In the world of modern imaging technologies, spectral imaging opens up completely new possibilities for identifying and analyzing a wide variety of materials. Thanks to customized optics and illumination for hyper- and multispectral imaging, specific properties and structures of materials can be made visible that would not be visible to the naked eye or with conventional imaging techniques.
Hyper- and multispectral imaging uses light in specific wavelength ranges to obtain detailed information about the chemical composition and physical structure of materials. This is because each material has a unique reflectance intensity in the spectrum that can be used for identification. This property is crucial for applications such as quality assurance in industry, medical imaging or environmental monitoring.

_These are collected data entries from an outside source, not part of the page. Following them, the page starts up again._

(** X9. On the reference platform the test suite passes exactly when the
    file-creation mask of the test process lets through 0644 of the default
    0666 (as 022 does); it then leaves the tree as it found it, less the two
    FIFO paths it uses.  The tree must hold the directory build, no
    build/noexist, and no directory at the two FIFO paths. *)
Theorem test_all_spec mask (t : gmap string Posix.node) :
  t !! "build" = Some Posix.Dir ->
  t !! "build/noexist" = None ->
  t !! PATH_MKFIFO <> Some Posix.Dir ->
  t !! PATH_MKFIFO_2 <> Some Posix.Dir ->
  test_all mask t =
  if decide (Z.land (oct [6;6;6]) (Z.lnot mask) = default_mode)
  then Some (delete PATH_MKFIFO_2 (delete PATH_MKFIFO t))
  else None.
Proof.
  intros Hbuild Hnoexist Hf1 Hf2. unfold test_all.
  change (@sys_remove _ PosixTest.platform) with PosixTest.remove.
  rewrite (remove_not_dir PATH_MKFIFO t Hf1).
  rewrite (remove_not_dir PATH_MKFIFO_2)
    by (rewrite lookup_delete_ne by discriminate; exact Hf2).
  set (t0 := delete PATH_MKFIFO_2 (delete PATH_MKFIFO t)).
  assert (t0 !! PATH_MKFIFO = None) as H1
    by (unfold t0; rewrite lookup_delete_ne by discriminate; apply lookup_delete_eq).
  assert (t0 !! PATH_MKFIFO_2 = None) as H2 by apply lookup_delete_eq.
  assert (t0 !! "build" = Some Posix.Dir) as Hb
    by (unfold t0; rewrite !lookup_delete_ne by discriminate; exact Hbuild).
  assert (t0 !! "build/noexist" = None) as Hn
    by (unfold t0; rewrite !lookup_delete_ne by discriminate; exact Hnoexist).
  clearbody t0.
  (* the runs that fail before any creation, then the missing directory *)
  change (@test_mkfifo_main Posix.platform None false EXIT_FAILURE [] mask t0)
    with (Some t0).
  cbn [mbind option_bind].
  change (@test_mkfifo_main Posix.platform (Some "abc") false EXIT_FAILURE
            [PATH_MKFIFO] mask t0) with (Some t0).
  cbn [mbind option_bind].
  change (@test_mkfifo_main Posix.platform None true EXIT_FAILURE
            [PATH_MKFIFO] mask t0) with (Some t0).
  cbn [mbind option_bind].
  rewrite (suite_noexist mask t0 Hn). cbn [mbind option_bind].
  (* one FIFO with the default mode: here the mask shows *)
  rewrite (suite_one mask t0 H1 Hb). cbn [mbind option_bind].
  rewrite (check_fifo PATH_MKFIFO default_mode _ _ (lookup_insert_eq _ _ _)).
  rewrite default_perms.
  destruct (Z.eqb_spec (Z.land (oct [6;6;6]) (Z.lnot mask)) default_mode)
    as [Hmask | Hmask].
  2: { rewrite decide_False by exact Hmask. reflexivity. }
  rewrite decide_True by exact Hmask. cbn [mbind option_bind].
  rewrite delete_insert_eq, (delete_id t0 PATH_MKFIFO H1).
  (* two FIFOs *)
  rewrite (suite_two mask t0 H1 H2 Hb). cbn [mbind option_bind].
  rewrite (check_fifo PATH_MKFIFO default_mode
             (Z.land (oct [6;6;6]) (Z.lnot mask)))
    by (rewrite lookup_insert_ne by discriminate; apply lookup_insert_eq).
  rewrite default_perms, (proj2 (Z.eqb_eq _ _) Hmask). cbn [mbind option_bind].
  rewrite delete_insert_ne, delete_insert_eq, (delete_id t0 PATH_MKFIFO H1)
    by discriminate.
  rewrite (check_fifo PATH_MKFIFO_2 default_mode _ _ (lookup_insert_eq _ _ _)).
  rewrite default_perms, (proj2 (Z.eqb_eq _ _) Hmask). cbn [mbind option_bind].
  rewrite delete_insert_eq, (delete_id t0 PATH_MKFIFO_2 H2).
  (* one FIFO and one failure *)
  rewrite (suite_one_fails mask t0 H1 Hb Hn). cbn [mbind option_bind].
  rewrite (check_fifo PATH_MKFIFO default_mode _ _ (lookup_insert_eq _ _ _)).
  rewrite default_perms, (proj2 (Z.eqb_eq _ _) Hmask). cbn [mbind option_bind].
  rewrite delete_insert_eq, (delete_id t0 PATH_MKFIFO H1).
  (* -m 123: the child clears its mask, the node gets 0123 whatever [mask] *)
  rewrite (suite_mode mask t0 H1 Hb). cbn [mbind option_bind].
  rewrite (check_fifo PATH_MKFIFO (oct [1;2;3]) _ _ (lookup_insert_eq _ _ _)).
  change (Z.land (oct [1;2;3]) (oct [7;7;7]) =? oct [1;2;3]) with true.
  cbn match. rewrite delete_insert_eq, (delete_id t0 PATH_MKFIFO H1).
  reflexivity.
Qed.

Optical requirements for spectral imaging
Special requirements for the optics are necessary for optimum spectral imaging:
- Minimal adjustment of the working distance (WD): lateral chromatic aberration should be kept to a minimum to ensure sharp and accurate images.
- Chromatic correction/optimization: The optics must be matched to the specific spectral range of the application. Specialized characteristics are more important here than broadband coverage.
- Uniform light transmission: The light transmission of the lens must not decrease too much, especially at wavelengths above 1400 nm.
- Specific adjustments: These include primary magnification (PMAG), working distance (WD), space limitations and depth of field (DoF). These requirements apply to telecentric as well as entocentric and epicentric lenses.
Optical solutions: APOchromatic correction
A key aspect of the optical solutions is apochromatic correction. The chromatic dispersion caused by different focal lengths at different wavelengths is corrected by systematically combining different types of glass. An example of this is the combination of short flint (KzF) glass. The Abbe number (ν) is a measure of this dispersion, whereby Δf (lateral chromatic aberration) is inversely proportional to the Abbe number. Developments in apochromatic correction and innovative lighting technology are helping to ensure that this technology continues to advance and open up new possibilities in a wide range of applications.
TO66/11.0-120-V-VSWIR for 2/3-inch sensors
For the vicotar® BLUE Vision lens TO66/11, apochromatic correction was used to optimize the optics for the VIS to SWIR range. The “Focal Shift over Wavelength” diagram shows the results of this correction.
The low adjustment of the working distance (WD) and the diffraction MTF at aperture F14 underline the high precision of these optics.
Vision & Control's bi-telecentric objectives, originally designed for VIS+NIR, are versatile and offer outstanding performance in the SWIR range.
The combination of innovative technology and precise adaptation to the respective requirements makes Vision & Control a leading supplier in this pioneering field.